AstraZeneca to Face 2012 Arkansas Trial Over Seroquel Sales

AstraZeneca Plc must face a trial over claims by Arkansas that the drugmaker hid health risks of its anti-psychotic drug Seroquel when selling it to residents covered by the state’s Medicaid program, a judge ruled.

London-based AstraZeneca, which agreed in March to pay $68.5 million to resolve claims that it deceptively marketed Seroquel in a number of states, will face a September 2012 trial of a lawsuit filed by Arkansas Attorney General Dustin McDaniel over sales of the drug, Circuit Judge Chris Piazza in Little Rock ruled yesterday.

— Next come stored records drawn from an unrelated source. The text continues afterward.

(** What a call of [write_dataframe] leaves: the file system, the table
    object of the caller (the coercion assigns to its column) and the
    result. *)
Record written := Written {
  w_fs : filesystem;
  w_df : dataframe;
  w_result : result ()
}.

Definition finish (fs : filesystem) (df : dataframe)
    (r : result filesystem) : written :=
  match r with
  | Ok fs' => Written fs' df (Ok ())
  | Raise e => Written fs df (Raise e)
  end.

Definition write_dataframe (df : dataframe) (directory : path)
    (file_prefix file_type : string) (param_dict : dict)
    (fs : filesystem) : written :=
  match assoc file_type (outForm param_dict) with
  | None => Written fs df (Raise (unsupported_format file_type))
  | Some (outFormEnd, outFormSpec) =>
      let name := file_prefix +:+ outFormEnd in
      if String.eqb file_type "json" then
        finish fs df (write_file directory name (Json outFormSpec df) fs)
      else if String.eqb file_type "json_timeasstring" then
        match coerce_date_column df with
        | Raise e => Written fs df (Raise e)
        | Ok df' =>
            finish fs df'
              (write_file directory name (Json outFormSpec df') fs)
        end
      else if String.eqb file_type "hdf5" then
        finish fs df (write_file directory name (Hdf outFormSpec df) fs)
      else if String.eqb file_type "txt" then
        finish fs df (write_file directory name (Csv outFormSpec df) fs)
      else Written fs df (Ok ())
  end.

End Writer.

(** ** Cleanup *)

Module Cleanup.
Import FS.

(** [sub in s] *)
Fixpoint contains (sub s : string) : bool :=
  String.prefix sub s ||
  match s with
  | EmptyString => false
  | String _ s' => contains sub s'
  end.

(** [s.endswith(suf)] *)
Definition endswith (s suf : string) : bool :=
  let n := String.length s in
  let m := String.length suf in
  (m <=? n) && String.eqb (substring (n - m) m s) suf.

(** A step on the file system that may raise. *)
Definition step := filesystem → filesystem * result ().

(** Sequencing: the first exception stops the run. *)
Fixpoint run (steps : list step) (fs : filesystem)
    : filesystem * result () :=
  match steps with
  | [] => (fs, Ok ())
  | s :: steps' =>
      match s fs with
      | (fs', Ok _) => run steps' fs'
      | (fs', Raise e) => (fs', Raise e)
      end
  end.

(** [for item in files: if selected(item): os.remove(join(directory, item))] *)
Fixpoint remove_selected (selected : string → bool) (directory : path)
    (files : list string) : step := λ fs,
  match files with
  | [] => (fs, Ok ())
  | item :: files' =>
      if selected item then
        match remove (directory ++ [item]) fs with
        | Ok fs' => remove_selected selected directory files' fs'
        | Raise e => (fs, Raise e)
        end
      else remove_selected selected directory files' fs
  end.

Definition is_FileNotFoundError (e : exn) : bool :=
  match e with
  | FileNotFoundError _ => true
  | _ => false
  end.

(** [try: files = os.listdir(directory) except FileNotFoundError: ...],
    with no files when the directory is missing. *)
Definition list_or_nothing (directory : path) (fs : filesystem)
    : result (list string) :=
  match listdir fs directory with
  | Raise e => if is_FileNotFoundError e then Ok [] else Raise e
  | Ok files => Ok files
  end.

(** [try: os.rmdir(directory) except OSError: pass] *)
Definition rmdir_if_empty (directory : path) : step := λ fs,
  match rmdir directory fs with
  | Ok fs' => (fs', Ok ())
  | Raise e => (fs, if is_OSError e then Ok () else Raise e)
  end.

(** Delete the selected files of a directory. *)
Definition clean_files (selected : string → bool) (directory : path)
    : step := λ fs,
  match list_or_nothing directory fs with
  | Raise e => (fs, Raise e)
  | Ok files => remove_selected selected directory files fs
  end.

(** Delete the selected files of a country directory, then the directory
    if it is empty.  On a missing directory the loops over [directories]
    [continue] and the single-directory branches run [os.rmdir] into the
    caught [OSError]: neither changes the file system. *)
Definition clean_directory (selected : string → bool) (directory : path)
    : step := λ fs,
  run [clean_files selected directory; rmdir_if_empty directory] fs.

Definition directories : list string :=
  ["Germany"; "Spain"; "France"; "Italy"; "US"; "SouthKorea"; "China"].

Definition clean_data (all_data rki john_hopkins spain population hdf5 : pyval)
    (out_path : path) : step :=
  let ending := if truthy hdf5 then "h5" else "json" in
  if truthy all_data then
    run (((λ cdir,
            clean_directory
              (λ item, endswith item ".json" || endswith item ".h5")
              (out_path ++ [cdir])) <$> directories)
         ++ [clean_files
               (λ item, endswith item ".json" || endswith item ".h5")
               out_path])
  else if truthy rki || truthy john_hopkins || truthy spain
          || truthy population then
    run [ (if truthy rki then
             clean_directory
               (λ item, endswith item ending &&
                        (contains "_rki" item || contains "RKI" item))
               (out_path ++ ["Germany"])
           else λ fs, (fs, Ok ()));
          (if truthy population then
             clean_directory
               (λ item, endswith item ending &&
                        (contains "Popul" item || contains "FullDataB" item
                         || contains "FullDataL" item))
               (out_path ++ ["Germany"])
           else λ fs, (fs, Ok ()));
          (if truthy spain then
             clean_directory
               (λ item, endswith item ending && contains "spain" item)
               (out_path ++ ["Spain"])
           else λ fs, (fs, Ok ()));
          (if truthy john_hopkins then
             run (((λ cdir,
                     clean_directory
                       (λ item, endswith item ending && contains "_jh" item)
                       (out_path ++ [cdir])) <$> directories)
                  ++ [clean_files
                        (λ item, endswith item ending &&
                                 (contains "_jh" item
                                  || contains "JohnHopkins" item))
                        out_path])
           else λ fs, (fs, Ok ())) ]
  else λ fs, (fs, Ok ()).

(** *** The command line *)

Inductive action :=
| StoreTrue
| Store (default : pyval).

(** One call of [parser.add_argument] with its option strings. *)
Record argument := Argument {
  option_strings : list string;
  act : action
}.

(** [s.lstrip('-')] *)
Fixpoint lstrip_dash (s : string) : string :=
  match s with
  | String c s' => if Ascii.eqb c "-"%char then lstrip_dash s' else s
  | EmptyString => EmptyString
  end.

(** [s.replace('-', '_')] *)
Fixpoint dash_to_underscore (s : string) : string :=
  match s with
  | String c s' =>
      String (if Ascii.eqb c "-"%char then "_"%char else c)
             (dash_to_underscore s')
  | EmptyString => EmptyString
  end.

(** The attribute name argparse derives for an optional argument: the
    first long option string, else the first option string, without the
    leading dashes and with [-] replaced by [_]. *)
Definition dest (a : argument) : string :=
  let long := filter (λ s, String.prefix "--" s = true) (option_strings a) in
  let chosen := match long with
                | l :: _ => l
                | [] => hd "" (option_strings a)
                end in
  dash_to_underscore (lstrip_dash chosen).
(** * swish: backend functions of the video-sharing application

    A shallow embedding of the two backend sources of the repository:

    - the video content service ([getVideo], [promisePiper], [uploadVideo],
      [deleteVideo]), an [async] TypeScript module talking to a document
      store, an object store and the HTTP API of a transcoder;
    - the callable cloud function [getChannels].

    JavaScript values are modelled by the small type [Js.value]; objects are
    finite maps from field names to values.  An [async] function is a state
    transformer over the external world that ends in the state of the promise
    it returns. *)

From Stdlib Require Import Ascii.
From stdpp Require Import gmap strings list fin_maps.


(** ** JavaScript values *)

Module Js.

(** The values that travel through the functions below: identifiers and
    document fields are strings; a field that is missing reads as
    [undefined]; the document store can also hold [null]. *)
Inductive value : Type :=
| undefined
| null
| str (s : string).

#[global] Instance value_eq_dec : EqDecision value.
Proof. solve_decision. Defined.

(** [`${v}`]: the rendering of a value inside a template literal. *)
Definition template (v : value) : string :=
  match v with
  | undefined => "undefined"
  | null => "null"
  | str s => s
  end.

(** [a == b], the loose equality of JavaScript on these values. *)
Definition loose_eq (a b : value) : bool :=
  match a, b with
  | str s, str t => bool_decide (s = t)
  | str _, _ | _, str _ => false
  | _, _ => true
  end.

(** [a != b] *)
Definition loose_neq (a b : value) : bool := negb (loose_eq a b).

(** [o.k]: reading a field of an object; an absent field is [undefined]. *)
Definition field (o : gmap string value) (k : string) : value :=
  default undefined (o !! k).

End Js.

Abbreviation JsObject := (gmap string Js.value).

(** ** Promises *)

(** Modelled from the spec: the error classes of [../../errors], a module
    outside the two sources embedded here; the constructors carry the
    arguments the calls in the service pass them.  [ExternalError] stands for a rejection raised
    inside a third-party client (storage, HTTP). *)
Inductive IError : Type :=
| ResourceNotFoundError (service resource id : string)
| AuthorizationError (service action : string)
| ExternalError (message : string).

#[global] Instance IError_eq_dec : EqDecision IError.
Proof. solve_decision. Defined.

(** The state a promise ends in.  [Pending] is a promise that never settles. *)
Inductive Promise (A : Type) : Type :=
| Fulfilled (a : A)
| Rejected (e : IError)
| Pending.

Arguments Fulfilled {A} a.
Arguments Rejected {A} e.
Arguments Pending {A}.

(** The two callbacks handed to the executor of [new Promise]: each settles a
    pending promise and leaves a settled one alone. *)
Definition resolve {A} (a : A) (p : Promise A) : Promise A :=
  match p with Pending => Fulfilled a | _ => p end.

Definition reject {A} (e : IError) (p : Promise A) : Promise A :=
  match p with Pending => Rejected e | _ => p end.

(** ** The external world of the video content service *)

(** Modelled from the spec: the type [tID] of [../../definitions], a module
    outside the two sources embedded here; identifiers are the strings spliced
    into document paths and URLs. *)
Definition tID : Type := string.

(** ** Document paths

    The document database is reached through its client:
    [firestoreInstance.doc(documentPath)] checks the path and turns it into
    a document reference before any request is made.  The path must be a
    non-empty string without [//]; it is cut at the slashes, empty segments
    (a leading or trailing slash) are dropped, and what is left must have an
    even, non-zero number of segments. *)

(** [s.split(sep)], with [cur] the segment read so far. *)
Fixpoint split_from (sep : Ascii.ascii) (cur s : string) : list string :=
  match s with
  | EmptyString => [cur]
  | String c s' =>
      if Ascii.eqb c sep then cur :: split_from sep EmptyString s'
      else split_from sep (cur +:+ String c EmptyString) s'
  end.

Definition splitOn (sep : Ascii.ascii) (s : string) : list string :=
  split_from sep EmptyString s.

(** [path.indexOf('//') >= 0] *)
Fixpoint hasDoubleSlash (s : string) : bool :=
  match s with
  | String c1 s' =>
      match s' with
      | String c2 _ => (Ascii.eqb c1 "/" && Ascii.eqb c2 "/") || hasDoubleSlash s'
      | EmptyString => false
      end
  | EmptyString => false
  end.

(** The segments of a path: [path.split('/').filter(s => s.length > 0)]. *)
Definition segments (path : string) : list string :=
  List.filter (fun seg => negb (String.eqb seg "")) (splitOn "/" path).

(** The document a path names, or the error with which the client refuses
    the path. *)
Definition docRef (documentPath : string) : IError + string :=
  if String.eqb documentPath "" then
    inl (ExternalError "Path must be a non-empty string.")
  else if hasDoubleSlash documentPath then
    inl (ExternalError "Paths must not contain //.")
  else
    let segs := segments documentPath in
    if (0 <? length segs) && Nat.even (length segs) then
      inr (String.concat "/" segs)
    else
      inl (ExternalError "Your path does not contain an even number of components.").

(** The path names a document. *)
Definition isDocumentPath (documentPath : string) : bool :=
  match docRef documentPath with inr _ => true | inl _ => false end.

(** A document reference: the path it was made from and the document it
    names. *)
Record DocumentReference : Type := { givenPath : string; document : string }.

(** The documents of the database, each under its name.  Looking a path up
    in the store, writing and deleting at a path go through the reference
    the client makes of the path; no document is found at a path the client
    refuses. *)
Record Firestore : Type := { documents : gmap string JsObject }.

#[global] Instance Firestore_empty : Empty Firestore := {| documents := ∅ |}.

#[global] Instance Firestore_lookup : Lookup string JsObject Firestore :=
  fun path fs =>
    match docRef path with
    | inr name => documents fs !! name
    | inl _ => None
    end.

#[global] Instance Firestore_insert : Insert string JsObject Firestore :=
  fun path fields fs =>
    match docRef path with
    | inr name => {| documents := <[name := fields]> (documents fs) |}
    | inl _ => fs
    end.

#[global] Instance Firestore_delete : Delete string Firestore :=
  fun path fs =>
    match docRef path with
    | inr name => {| documents := delete name (documents fs) |}
    | inl _ => fs
    end.

(** Modelled from the spec: [IServiceInvocationContext] of
    [../../definitions], a module outside the two sources embedded here; the
    service reads [context.auth.userID] and nothing else. *)
Record IAuth : Type := { userID : tID }.
Record IServiceInvocationContext : Type := { auth : IAuth }.

(** Events a Node stream emits. *)
Inductive StreamEvent : Type :=
| finish
| error (e : IError)
| close
| drain
| unpipe.

#[global] Instance StreamEvent_eq_dec : EqDecision StreamEvent.
Proof. solve_decision. Defined.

Arkansas officials, who opted out of the March Seroquel settlement, contend AstraZeneca defrauded the state’s Medicaid program by failing to properly outline the anti-psychotic medicine’s risks in its warning label. The state seeks a $5,000 penalty for each Seroquel prescription written in Arkansas over an 11-year period starting in 1997, according to Fletcher Trammell, one of the state’s lawyers.

AstraZeneca officials are confident the drugmaker will be “fully vindicated as the case progresses” in Arkansas, Tony Jewell, a U.S.-based spokesman for the company, said in an e-mailed statement. AstraZeneca is the U.K.’s second-largest drugmaker after GlaxoSmithKline Plc.

The case is State of Arkansas v. AstraZeneca Pharmaceuticals LP, 08-5448, Pulaski County, Arkansas, Circuit Court (Little Rock).